* [WHAT IS BEING ASKED] Among the lines below, keep only those from the one containing "assert (run_order (_queue" through the one containing "overwrites the state, the", and reproduce them exactly.

DATA UNDER STUDY START

(** X12. A task added after a pass is the only one the next pass executes:
    after [run(False)], an accepted [add_task] and a second [run], the
    second [run] calls [_execute] once, for the new task at the end of its
    bucket, and returns [True] exactly if that task succeeds. *)
Theorem run_add_run s p c auto_clear :
  1 ≤ p ≤ 10 →
  let s1 := (run time_time check_output false s).2 in
  let s2 := (add_task (TaskDict (Some p) (Some c)) s1).2 in
  let new_pos := (p, length (default [] (_queue s1 !! p))) in
  lookup_task (_queue s2) new_pos = Some (new_task c) ∧
  calls (run time_time check_output auto_clear s2).2
    = calls s1 ++ [call_of new_pos] ∧
  (run time_time check_output auto_clear s2).1
    = Return (success_at (_queue (run time_time check_output false s2).2)
                new_pos).
Proof.
  intros Hp s1 s2 new_pos.
  destruct (run_spec s) as (q1 & Hadv & Hrun).
  destruct (Hrun false) as (_ & Hq1 & _). simpl in Hq1. fold s1 in Hq1.
  subst q1. pose proof (pass_idle _ _ Hadv) as Hidle.
  assert ((add_task (TaskDict (Some p) (Some c)) s1).1 = Return true) as Hok
    by (by rewrite add_task_accepted).
  destruct (add_task_positions s1 _ Hok)
    as (p' & c' & [= <- <-] & _ & _ & Hnew).
  fold s2 new_pos in Hnew.
  assert (calls s2 = calls s1) as Hcalls2
    by (unfold s2; by rewrite add_task_accepted).
  assert (run_order (_queue s2) = [new_pos]) as Horder.
  { assert (∀ pos, pos ∈ run_order (_queue s2) ↔ pos = new_pos) as Hel.
    { intros pos. rewrite elem_of_run_order. split.
      - intros (d & Hd & Hst)%waiting_Some.
        apply add_task_back in Hd as [Hold|[Hacc Hlen]].
        + exfalso. apply (Hidle pos), waiting_Some. eauto.
        + apply accepted_at_new in Hacc as (_ & _ & _ & _ & [= Heq]).
          destruct pos as [p0 i0]. simpl in *. subst. done.
      - intros ->. apply waiting_Some. eauto. }
    pose proof (NoDup_run_order (_queue s2)) as Hnd.
    destruct (run_order (_queue s2)) as [|x l].
    - exfalso. by apply (not_elem_of_nil new_pos), Hel.
    - assert (x = new_pos) as -> by (apply Hel; by left).
      destruct l as [|y l]; [done|].
      apply NoDup_cons in Hnd as [Hx _].
      exfalso. apply Hx. assert (y = new_pos) as ->; [|by left].
      apply Hel. right. by left. }
  destruct (run_spec s2) as (q2 & Hadv2 & Hrun2).
  destruct (Hrun2 false) as (_ & Hq2 & _). simpl in Hq2.
  destruct (Hrun2 auto_clear) as (Hret & _ & Hcalls & _).
  rewrite Horder in *. simpl in *.
  split_and!; [done|by rewrite Hcalls, Hcalls2|].
  rewrite Hret, Hq2. unfold all. simpl. by rewrite andb_true_r.
Qed.

(** X13. [_execute] does not look at the state of the task: called on a
    task that has been executed already, it runs the command again and
    overwrites the state, the output and the elapsed time, exactly as it
    would for the same command still waiting.  Only [run] skips tasks that
    are not waiting. *)
Theorem _execute_ignores_state s p idx bucket i d :
  _queue s !! p = Some bucket →
  norm_index (length bucket) idx = Some i →
  bucket !! i = Some d →
  let s0 := Machine (<[p := <[i := new_task (command d)]> bucket]> (_queue s))
                    (records s) (os s) (calls s) in
  _execute time_time check_output p idx s =
  _execute time_time check_output p idx s0.
Proof.
  intros Hq Hidx Hd s0.
  rewrite (_execute_found s p idx bucket i d Hq Hidx Hd).
  assert (i < length bucket)%nat as Hlt by (by eapply lookup_lt_Some).
  rewrite (_execute_found s0 p idx (<[i := new_task (command d)]> bucket) i
             (new_task (command d))).
  - cbv zeta. simpl. f_equal. f_equal.
    by rewrite insert_insert_eq, list_insert_insert_eq.
  - apply lookup_insert_eq.
  - by rewrite length_insert.
  - by apply list_lookup_insert_eq.
Qed.

End Verification.

(** * The claims on the stub environment *)

Lemma add_task_priority_range_witness :
  ((add_task (TaskDict (Some 5) (Some "dir")) fresh).1 = Return true ∧
   _queue (add_task (TaskDict (Some 5) (Some "dir")) fresh).2 =
     <[5 := default [] (_queue fresh !! 5) ++
               [TaskData "dir" STATE_WAITING None 0%Q]]> (_queue fresh)) ∧
  (∀ oc, (add_task (TaskDict (Some 0) oc) fresh).1 = Return false ∧
         _queue (add_task (TaskDict (Some 0) oc) fresh).2 = _queue fresh ∧
         os (add_task (TaskDict (Some 0) oc) fresh).2 = os fresh ∧
         calls (add_task (TaskDict (Some 0) oc) fresh).2 = calls fresh) ∧
  (∀ oc, (add_task (TaskDict (Some 11) oc) fresh).1 = Return false ∧
         _queue (add_task (TaskDict (Some 11) oc) fresh).2 = _queue fresh ∧
         os (add_task (TaskDict (Some 11) oc) fresh).2 = os fresh ∧
         calls (add_task (TaskDict (Some 11) oc) fresh).2 = calls fresh).
Proof.
  split; [|split].
  - apply (proj1 (add_task_priority_range fresh 5 "dir")). lia.
  - apply (proj2 (add_task_priority_range fresh 0 "dir")). lia.
  - apply (proj2 (add_task_priority_range fresh 11 "dir")). lia.
Defined.

(** C6 as it is written fails: the empty command with priority 5 is
    accepted into the new queue, as a waiting task at position 0 of
    bucket 5. *)
Lemma add_task_empty_command_accepted :
  (add_task (TaskDict (Some 5) (Some "")) fresh).1 = Return true ∧
  lookup_task (_queue (add_task (TaskDict (Some 5) (Some "")) fresh).2)
              (5, 0%nat) = Some (TaskData "" STATE_WAITING None 0%Q) ∧
  ¬ ((add_task (TaskDict (Some 5) (Some "")) fresh).1 = Return false ∧
     _queue (add_task (TaskDict (Some 5) (Some "")) fresh).2 = _queue fresh).
Proof.
  split_and!; [by vm_compute|by vm_compute|].
  intros [Hret _]. vm_compute in Hret. discriminate.
Qed.

Lemma add_task_empty_command_witness :
  (add_task (TaskDict (Some 5) (Some "")) fresh).1 = Return true ∧
  _queue (add_task (TaskDict (Some 5) (Some "")) fresh).2 =
    <[5 := default [] (_queue fresh !! 5) ++
              [TaskData "" STATE_WAITING None 0%Q]]> (_queue fresh).
Proof.
  apply (proj1 (add_task_empty_command fresh) 5). lia.
Defined.

Lemma add_task_missing_key_witness :
  (add_task (TaskDict (Some 5) None) fresh).1 = Return false ∧
  _queue (add_task (TaskDict (Some 5) None) fresh).2 = _queue fresh ∧
  (∃ m, records (add_task (TaskDict (Some 5) None) fresh).2 =
          records fresh ++ [LogRecord ERROR m]) ∧
  os (add_task (TaskDict (Some 5) None) fresh).2 = os fresh ∧
  calls (add_task (TaskDict (Some 5) None) fresh).2 = calls fresh.
Proof.
  apply (add_task_missing_key fresh (TaskDict (Some 5) None)).
  left. reflexivity.
Defined.

(** C4 as it is written fails: with a clock that reads 5 before the
    command and 3 after it, [_execute] succeeds and records a negative
    elapsed time. *)
Lemma _execute_elapsed_negative :
  (_execute backward_clock stub_runner 5 0 (one_task "emit success")).1
    = Return true ∧
  ∃ d',
    lookup_task
      (_queue (_execute backward_clock stub_runner 5 0
                 (one_task "emit success")).2) (5, 0%nat) = Some d' ∧
    state d' = STATE_SUCCESS ∧
    log d' = Some "OK" ∧
    time_processing d' = (inject_Z 3 - inject_Z 5)%Q ∧
    (time_processing d' < 0)%Q ∧
    ¬ (0 <= time_processing d')%Q.
Proof.
  split; [by vm_compute|].
  exists (TaskData "emit success" STATE_SUCCESS (Some "OK")
                   (inject_Z 3 - inject_Z 5)%Q).
  split_and!; [by vm_compute|done|done|done|done|].
  by apply Qlt_not_le.
Qed.
(** The media type statements follow the same rule as the sentiment ones,
    on non-empty data with fewer than 2^40 media type entries,
    none of whose percentages is a rounding tie: none when every media type
    is missing; otherwise the type with the largest share, printed to one
    decimal, the runner-up only when another type occurs, and the number of
    non-missing entries. *)
Theorem media_type_statements (data : DataFrame cell)
  (media_type : list (option string)) :
  empty data = false ->
  text_column data "media_type" = Returned media_type ->
  shares_print_exactly (present media_type) = true ->
  let seen := present media_type in
       (seen = [] -> insights "media_type_mix" data = Returned [])
       /\ (seen <> [] ->
           exists top top_share second_statement,
             insights "media_type_mix" data
             = Returned
                 (["The most prevalent media type is **" ++ top ++ "** ("
                   ++ fixed false 1 top_share ++ "%)."]
                  +++ second_statement
                  +++ ["In total, **" ++ digits (N.of_nat (List.length seen))
                       ++ "** media type entries were counted."])
             /\ In top seen
             /\ top_share == share_of seen top
             /\ (forall k, In k seen -> share_of seen k <= top_share)
             /\ ((forall k, In k seen -> k = top) -> second_statement = [])
             /\ ((exists k, In k seen /\ k <> top) ->
                 exists second second_share,
                   second_statement
                   = ["The second most common media type is **" ++ second
                      ++ "** (" ++ fixed false 1 second_share ++ "%)."]
                   /\ In second seen /\ second <> top
                   /\ second_share == share_of seen second
                   /\ (forall k, In k seen -> k <> top ->
                                 share_of seen k <= second_share))).
Proof.
  intros He Hs _.
  assert (Hrun : insights "media_type_mix" data
                 = share_statements sort_values_desc
                     (fun top share => "The most prevalent media type is **"
                                       ++ top ++ "** ("
                                       ++ fixed false 1 share ++ "%).")
                     (fun second share =>
                        "The second most common media type is **" ++ second
                        ++ "** (" ++ fixed false 1 share ++ "%).")
                     ("In total, **"
                      ++ digits (N.of_nat (List.length (present media_type)))
                      ++ "** media type entries were counted.")
                     media_type).
  { unfold generate_insights. rewrite He.
    change ("media_type_mix" =? "sentiment") with false.
    change ("media_type_mix" =? "engagement_trend") with false.
    change ("media_type_mix" =? "platform_engagements") with false.
    change ("media_type_mix" =? "media_type_mix") with true. cbv iota.
    rewrite Hs. reflexivity. }
  rewrite Hrun. apply share_statements_spec.
Qed.

End ShareProperties.

(** ** Grouped keys come out in ascending order *)

Section SortedKeys.

Context {K : Type}.
Variable leb : K -> K -> bool.
Hypothesis leb_total : forall x y, leb x y = true \/ leb y x = true.
Hypothesis leb_trans :
  forall x y z, leb x y = true -> leb y z = true -> leb x z = true.

Lemma insert_sorted_sorted (x : K) (l : list K) :
  StronglySorted (fun a b => leb a b = true) l ->
  StronglySorted (fun a b => leb a b = true) (insert_sorted leb x l).
Proof using leb_total leb_trans.
  induction l as [|y l IH]; intro Hs; simpl.
  - repeat constructor.
  - inversion Hs as [|y' l' Hs' Hall]; subst.
    destruct (leb x y) eqn:E.
    + constructor; [assumption|]. constructor; [assumption|].
      eapply Forall_impl; [|exact Hall]. intros z Hz. simpl in Hz.
      eapply leb_trans; eassumption.
    + constructor; [now apply IH|].
      eapply Permutation_Forall; [symmetry; apply insert_sorted_perm|].
      constructor; [|assumption].
      destruct (leb_total x y); [congruence | assumption].
Qed.

Lemma sort_keys_sorted (l : list K) :
  StronglySorted (fun a b => leb a b = true) (sort_keys leb l).
Proof using leb_total leb_trans.
  unfold sort_keys. induction l as [|x l IH]; simpl; [constructor|].
  now apply insert_sorted_sorted.
Qed.

End SortedKeys.

Lemma map_snd_combine {A B : Type} (l : list A) (l' : list B) :
  List.length l = List.length l' -> map snd (combine l l') = l'.
Proof.
  revert l'. induction l as [|a l IH]; intros [|b l'] H; simpl in *;
    try reflexivity; try discriminate.
  f_equal. apply IH. lia.
Qed.

Lemma keyed_In_present {K V : Type} (ks : list (option K)) (vs : list V)
  (r : K * V) :
  In r (keyed ks vs) -> In (fst r) (present ks).
Proof.
  revert vs. induction ks as [|[k|] ks IH]; intros [|v vs] H; simpl in *;
    try contradiction.
  - destruct H as [<- | H]; [now left | right; eapply IH, H].
  - eapply IH, H.
Qed.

DATA UNDER STUDY END

* [ANSWER TO THIS EXERCISE]
  assert (run_order (_queue s2) = [new_pos]) as Horder.
  { assert (∀ pos, pos ∈ run_order (_queue s2) ↔ pos = new_pos) as Hel.
    { intros pos. rewrite elem_of_run_order. split.
      - intros (d & Hd & Hst)%waiting_Some.
        apply add_task_back in Hd as [Hold|[Hacc Hlen]].
        + exfalso. apply (Hidle pos), waiting_Some. eauto.
        + apply accepted_at_new in Hacc as (_ & _ & _ & _ & [= Heq]).
          destruct pos as [p0 i0]. simpl in *. subst. done.
      - intros ->. apply waiting_Some. eauto. }
    pose proof (NoDup_run_order (_queue s2)) as Hnd.
    destruct (run_order (_queue s2)) as [|x l].
    - exfalso. by apply (not_elem_of_nil new_pos), Hel.
    - assert (x = new_pos) as -> by (apply Hel; by left).
      destruct l as [|y l]; [done|].
      apply NoDup_cons in Hnd as [Hx _].
      exfalso. apply Hx. assert (y = new_pos) as ->; [|by left].
      apply Hel. right. by left. }
  destruct (run_spec s2) as (q2 & Hadv2 & Hrun2).
  destruct (Hrun2 false) as (_ & Hq2 & _). simpl in Hq2.
  destruct (Hrun2 auto_clear) as (Hret & _ & Hcalls & _).
  rewrite Horder in *. simpl in *.
  split_and!; [done|by rewrite Hcalls, Hcalls2|].
  rewrite Hret, Hq2. unfold all. simpl. by rewrite andb_true_r.
Qed.

(** X13. [_execute] does not look at the state of the task: called on a
    task that has been executed already, it runs the command again and
    overwrites the state, the output and the elapsed time, exactly as it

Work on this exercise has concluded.